33. Extrait de l'arrêt de la IIe Cour civile du 9 février 2001 dans la
cause X. Ltd contre Y. SA et Cour des poursuites et faillites du Tribunal
cantonal du canton de Vaud (recours de droit public) Regeste

    Art. 25 ff., 28 Abs. 2, 47 Abs. 1 und 54b des Übereinkommens von
Lugano vom 16. September 1988 über die gerichtliche Zuständigkeit und
Vollstreckung gerichtlicher Entscheidungen in Zivil- und Handelssachen.

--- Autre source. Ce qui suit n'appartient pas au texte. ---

(* ===== verification/Confined.v ===== *)
(** * Contexts stay with their processes

    A context is in the reach of the family of processes whose program allocated it
    only: a process with the descendants that inherit its context.  [confined] is the
    invariant: no map that leads to contexts leads to this one for a thread or an object
    of another process.  Programs of the family keep it, and programs of other processes
    keep it and leave alone the record of the context and the active contexts of the
    family's threads.  The judgement [Gives] carries both through every program, with
    what is known of the value returned; [Grows] also bounds the counters of identifiers,
    so that a fresh identifier is never the context's. *)

From stdpp Require Import base gmap list.
From S2P Require Import Prelude Types Maps Samples Ownership Identity Worker Frames Tasks.
From S2P Require Import Events Lsm Probes Monotone Compiler Runtime Contexts Counting Decision.
From S2P Require Import Session Isolation.

Section confined.
Context (P T : Z → Prop) (c : Z).

(** ** Who holds the context

    [P] is a family of processes, [T] their threads, [c] the context.  The predicates say
    of an entry that it leads to [c] only for a thread of [T] or an object of [P]. *)

Definition not_ctx (v : Z) : Prop := v ≠ c.
Definition entry_ok (en : ToolStackEntry) : Prop := se_ctx_id en ≠ c.
Definition run_ok (en : WorkerRunEntry) : Prop := wr_prev_ctx en ≠ c.
Definition spawn_ok (s : PendingWorkerSpawn) : Prop := pw_ctx_id s ≠ c.
Definition local_ok (l : WorkerLocalCtx) : Prop := wl_ctx_id l ≠ c ∧ wl_prev_ctx l ≠ c.

Definition by_thread {V} (ok : V → Prop) (k : Z) (v : V) : Prop := ¬ T k → ok v.
Definition by_stack {V} (n : Z) (ok : V → Prop) (k : Z) (v : V) : Prop :=
  ok v ∨ ∃ t i, T t ∧ in_u32 t ∧ 0 ≤ i < 2 ^ n ∧ k = pack t n i.
Definition by_object {V} (ok : V → Prop) (k : PyObjectKey) (v : V) : Prop := ¬ P (po_tgid k) → ok v.
Definition by_task {V} (ok : V → Prop) (k : TaskStackKey) (v : V) : Prop := ¬ P (ts_tgid k) → ok v.
(** The thread that an object is bound to, and a depth. *)
Definition by_binding (k : PyObjectKey) (v : Z) : Prop :=
  in_u32 v ∧ (¬ P (po_tgid k) → ¬ T v) ∧ (P (po_tgid k) → T v).
Definition below {K} (n : Z) (_ : K) (d : Z) : Prop := 0 ≤ d ≤ n.

Record confined (σ : State) : Prop := {
  cf_active : map_Forall (by_thread not_ctx) (thread_active_ctx σ);
  cf_fork : map_Forall (by_thread not_ctx) (fork_ctx σ);
  cf_step : map_Forall (by_thread not_ctx) (task_step_stash σ);
  cf_spawn : map_Forall (by_thread spawn_ok) (pending_worker_spawn σ);
  cf_pool : map_Forall (by_thread local_ok) (threadpool_worker_ctx σ);
  cf_ctx_stack : map_Forall (by_stack 8 not_ctx) (thread_ctx_stack σ);
  cf_tool_stack : map_Forall (by_stack 32 entry_ok) (tool_stack σ);
  cf_run_stack : map_Forall (by_stack 8 run_ok) (worker_run_stack σ);
  cf_frame : map_Forall (by_object not_ctx) (frame_ctx σ);
  cf_task : map_Forall (by_object not_ctx) (task_ctx σ);
  cf_item : map_Forall (by_object not_ctx) (workitem_ctx σ);
  cf_thread_obj : map_Forall (by_object not_ctx) (pythread_obj_ctx σ);
  cf_task_stack : map_Forall (by_task not_ctx) (task_ctx_stack σ);
  cf_close : map_Forall (by_task entry_ok) (pending_tool_close σ);
  cf_carriers : map_Forall by_binding (worker_run_carrier σ);
  cf_items : map_Forall by_binding (threadpool_workitem_thread σ);
  cf_ctx_depth : map_Forall (below 8) (thread_ctx_depth σ);
  cf_tool_depth : map_Forall (below 8) (tool_stack_depth σ);
  cf_run_depth : map_Forall (below 64) (worker_run_depth σ)
}.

    Wenn ein staatliches Gericht trotz Bestehens eines die Parteien
bindenden Schiedsvertrags in der Sache entschieden hat, muss seine
Entscheidung gemäss den Art. 25 ff. LugÜ anerkannt und vollstreckt werden
(E. 2).

    Tragweite des in Art. 54b Abs. 3 vorgesehenen Versagungsgrundes in
Verbindung mit Art. 28 Abs. 2 LugÜ (E. 3).

    Nachweis der Vollstreckbarkeit des Urteils (E. 4a).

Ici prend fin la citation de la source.